Protecting the decision-maker from the corruption of external urgency
HOW THIS MIND ARGUES
Marcus argues from systemic integrity. Before calculating outcomes, he asks which structural commitments are load-bearing in the current situation — and whether the contemplated action would corrode or preserve them. He treats competitive urgency, investor timelines, and external pressure as the corrupting stimuli to be identified and resisted, not as valid strategic inputs. His signature move is the prophylactic argument: not 'that's wrong' but 'possessing that information will make you a worse custodian of this system.' He concedes to empirical rigor and concedes on timeline questions, but holds firm that the bootstrapped or self-governed signal is the authoritative one — external pressure is noise.
SAMPLE DEBATE QUOTES
The prophylactic principle is not merely scheduling advice; it is a pre-commitment device that must be enacted before the tempting board seat arrives, not evaluated at the moment of decision when motivated cognition has already been installed.

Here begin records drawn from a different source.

(** The leaf that upgrades the packages of a unit. *)
Definition unit_step (unit : AppUtils.Unit) : Step :=
  mk_step UnitUpgradeStep
    ("Upgrade software packages on unit " +:+ AppUtils.unit_name unit)
    false (Some (UpgradePackages (AppUtils.unit_name unit) None)) [].

Section planning.
(** The canonical sequence of codenames and, per Ubuntu series, the
    releases supported on it, oldest first: the tables of
    [cou.utils.openstack]. *)
Variable codenames : list string.
Variable supported : gmap string (list OpenStackRelease).

(** Modelled from the spec: [determine_upgrade_target] of
    [cou/steps/plan.py] is not among the sources, only its tests are.
    Following section 4.1 of the spec it fails with [NoTargetError] when
    the release or the series is unset, with [HighestReleaseAchieved]
    when the release is the last one supported on the series, with
    [OutOfSupportRange] when the pair is not in the supported window,
    and otherwise returns the next release of the canonical sequence.
    The messages, and [NoTargetError] for a release without successor,
    are those of the tests. *)
Definition determine_upgrade_target
    (current_os_release : option OpenStackRelease) (current_series : option string)
  : result OpenStackRelease :=
  match current_os_release, current_series with
  | None, _ =>
      Raise (NoTargetError
               ("Cannot determine the current OS release in the cloud. "
                +:+ "Is this a valid OpenStack cloud?"))
  | Some _, None =>
      Raise (NoTargetError
               ("Cannot determine the current Ubuntu series in the cloud. "
                +:+ "Is this a valid OpenStack cloud?"))
  | Some release, Some series =>
      let window := default [] (supported !! series) in
      if decide (last window = Some release) then Raise HighestReleaseAchieved
      else if decide (release ∈ window) then
        match next_release codenames release with
        | Some target => Ok target
        | None =>
            Raise (NoTargetError
                     ("Cannot find target to upgrade. Current minimum OS release is '"
                      +:+ codename codenames release
                      +:+ "'. Current Ubuntu series is '" +:+ series +:+ "'."))
        end
      else Raise OutOfSupportRange
  end.

(** The supported window is well formed: on every series the releases
    are listed in strictly ascending rank and belong to the canonical
    sequence. *)
Definition window_wf : Prop :=
  ∀ series window,
    supported !! series = Some window →
    StronglySorted lt (index <$> window)
    ∧ Forall (λ r, index r < length codenames)%nat window.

Every board meeting you attend is not merely consuming hours; it is installing a set of immediate concerns that reshape which questions feel important when you sit down to write. The Roman emperor who lets the frontier urgency permanently occupy his deliberative faculty cannot govern; he can only react.
I burned Cassius's letters unread not because information is valueless, but because acquiring certain information would have corrupted the decision-maker before the decision arrived.